Безнадежной попыткой как-то обеспечить, «законсервировать» любовь, по Сартру, является мазохизм: ведь он не что иное, как попытка добровольного самопревращения в объект, отказа от собственной субъективности, превращения этой субъективности в ничто как в глазах другого, так и в собственных глазах. Однако попытка эта безнадежна не только потому, что она оказывается разве что смешной и противной карикатурой на любовь, но и потому, что та или тот, к кому обращена мазохистская установка, вовсе не превращается в «тотальный» субъект, которому отдана в жертву субъективность мазохиста. Напротив того, даже в случае, когда мазохист добивается успеха, вызвав у женщины страстное желание близости, он тем самым превращает ее в объект своего желания, то есть, желая радикально избавиться от своей субъективности, он остается субъектом. Поэтому Сартр характеризует мазохизм еще и как «изматывающее и сладостное сознание провала».

Вторая группа отношений к другому, как уже было сказано, — это безразличие, желание, ненависть и садизм. Она не только вторая в порядке представления в книге Сартра, но и вторична по отношению к первой — как следствие неудачи предыдущего способа ассимиляции сознания «другого» посредством собственной объективации. Здесь ответом на взгляд «другого» является собственный взгляд, то есть вызов, борьба двух свободных сознаний. В результате такой борьбы возникает состояние видимого безразличия, чего-то вроде «слепоты» в отношении «другого». Конечно, эта «слепота» активна, это способ моего «бытия настороженным» в отношении «другого», который только «замаскирован» в нечто безразличное: я только делаю вид, что «в упор не вижу» неприятного мне «другого», что я не замечаю неприязненных или нескромных взглядов, которые он бросает в мою сторону, что он вообще для меня — «пустое место». В простейшем случае я отождествляю «другого» с его функцией в моем мире объектов: если меня спросят, кто он (или она), я отвечу — так, «никто», просто доктор, лакей, служанка, проститутка, сириец, курд, прежний бой-фрэнд моей знакомой, и т.д. и т.п.

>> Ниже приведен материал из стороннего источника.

Lemma ui_reachable_selection c :
  ui_reachable c →
  wf_map (selectedSheetsMap (app c)) ∧ selection_ok (app c) ∧ selection_valid (app c).
Proof.
  induction 1 as [|c a Hc (Hwf & Hok & Hval) Ha].
  - split_and!; [split; constructor|split; [constructor|done]|done].
  - destruct a as [d|f s|f| | |clock cs|target t d|i o]; simpl in *.
    + split_and!.
      * case_decide; [|split; constructor].
        split; simpl; repeat constructor; by intros ?%elem_of_nil.
      * split; [apply handleDataLoaded_nonempty|]. by intros ? [= <-].
      * intros f s. unfold selected. simpl.
        case_decide as Hlen; simpl; [|done].
        case_decide as Hf; [subst f|done].
        intros Hs%set_has_true%list_elem_of_singleton. subst s.
        destruct d as [|fd d]; [simpl in Hlen; lia|].
        apply Forall_inv in Ha. destruct (sheets fd) as [|sh shs] eqn:Hsh; [done|].
        exists (fd :: d), fd, sh. by rewrite Hsh.
    + destruct (handleToggleSheet_selected f s (app c) Hwf) as (Hwf' & Hsel & Hfd & _).
      split_and!; [done| |].
      * destruct Hok as [Hne Hsheets]. split; [by apply handleToggleSheet_nonempty|done].
      * intros f' s'. rewrite Hsel.
        destruct (selected (selectedSheetsMap (app c)) f' s') eqn:Hold.
        -- intros _. by apply Hval.
        -- simpl. intros [-> ->]%bool_decide_eq_true.
           destruct Ha as (fds & fd & Hfds & Hfile & Hlt).
           destruct (lookup_lt_is_Some_2 (sheets fd) s Hlt) as [sh Hsh].
           by exists fds, fd, sh.
    + destruct (handleToggleFile f (app c)) as [st'|] eqn:Ht; [|done]. simpl.
      split_and!; [| by eapply handleToggleFile_nonempty|].
      * destruct (fileDatas (app c)) as [fds|] eqn:Hfds.
        -- destruct (fds !! f) as [file|] eqn:Hfile.
           ++ destruct (handleToggleFile_selected f (app c) fds file Hwf Hfds Hfile)
                as (st'' & Ht' & Hwf' & _). congruence.
           ++ unfold handleToggleFile in Ht. by rewrite Hfds, Hfile in Ht.
        -- unfold handleToggleFile in Ht. rewrite Hfds in Ht. by injection Ht as <-.
      * destruct (fileDatas (app c)) as [fds|] eqn:Hfds.
        -- destruct (fds !! f) as [file|] eqn:Hfile.
           ++ destruct (handleToggleFile_selected f (app c) fds file Hwf Hfds Hfile)
                as (st'' & Ht' & _ & Hfd & _ & Hsel).
              assert (st'' = st') as -> by congruence.
              intros f' s'. rewrite Hsel, Hfd.
              destruct (decide (f' = f)) as [->|]; [|by apply Hval].
              case_decide; [done|]. intros Hlt%bool_decide_eq_true.
              destruct (lookup_lt_is_Some_2 (sheets file) s' Hlt) as [sh Hsh].
              by exists fds, file, sh.
           ++ unfold handleToggleFile in Ht. by rewrite Hfds, Hfile in Ht.
        -- unfold handleToggleFile in Ht. rewrite Hfds in Ht. by injection Ht as <-.
    + split_and!; [split; constructor|split; [constructor|done]|done].
    + done.
    + done.
    + done.
    + by destruct (tasks c !! i).
Qed.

В итоге такой операции я избавляюсь от своей застенчивости, которая не что иное, как признание «другого» в качестве личности. Нетрудно видеть, что этот способ бытия можно квалифицировать как

545

разновидность «дурной веры»; стены этой крепости, которую выстроил я сам, каждое мгновение рискуют рухнуть, и тогда я, под взглядом «другого», почувствую себя голым, жалким и беззащитным.

Изначальная попытка постигнуть свободную субъективность «другого» сквозь его объективность-для-меня, как полагает Сартр, есть сексуальное желание [1]. При этом Сартр, с одной стороны, оговаривается, что не следовало бы отождествлять это чувство с «психофизиологическими реакциями», связанными с устройством и функциями половых органов, как это делают многие психологи (с тем, что называют «половым инстинктом»), а с другой — не согласен с теми философами-экзистенциалистами (и с Хайдеггером тоже), которые вообще исключили эту характеристику из сферы своего анализа, превратив человека в «асексуальное существо». Нет спора, что принадлежность к полу нельзя характеризовать как момент экзистенции: ведь экзистенция «исторична», а мужчина или женщина, в качестве таковых, «просто есть, ни больше, ни меньше». И все же, разве осознание себя самого в качестве мужчины или женщины связано исключительно с фактом собственного обладания этим телом? Если бы это было так, то вряд ли тема секса занимала бы в культуре более значительное место, чем, скажем, темы, связанные с глазами, ушами, волосами. Нужно ли доказывать, что сексуальное желание или его негатив сексуальное отвращение — на самом деле фундаментальные характеристики «бытия-для-другого»? Но почему это так? Казалось бы, ответ очевиден: человек сексуален потому, что обладает полом. А если попытаться перевернуть этот тезис таким образом: человек обладает полом потому, что он «изначально» сексуален?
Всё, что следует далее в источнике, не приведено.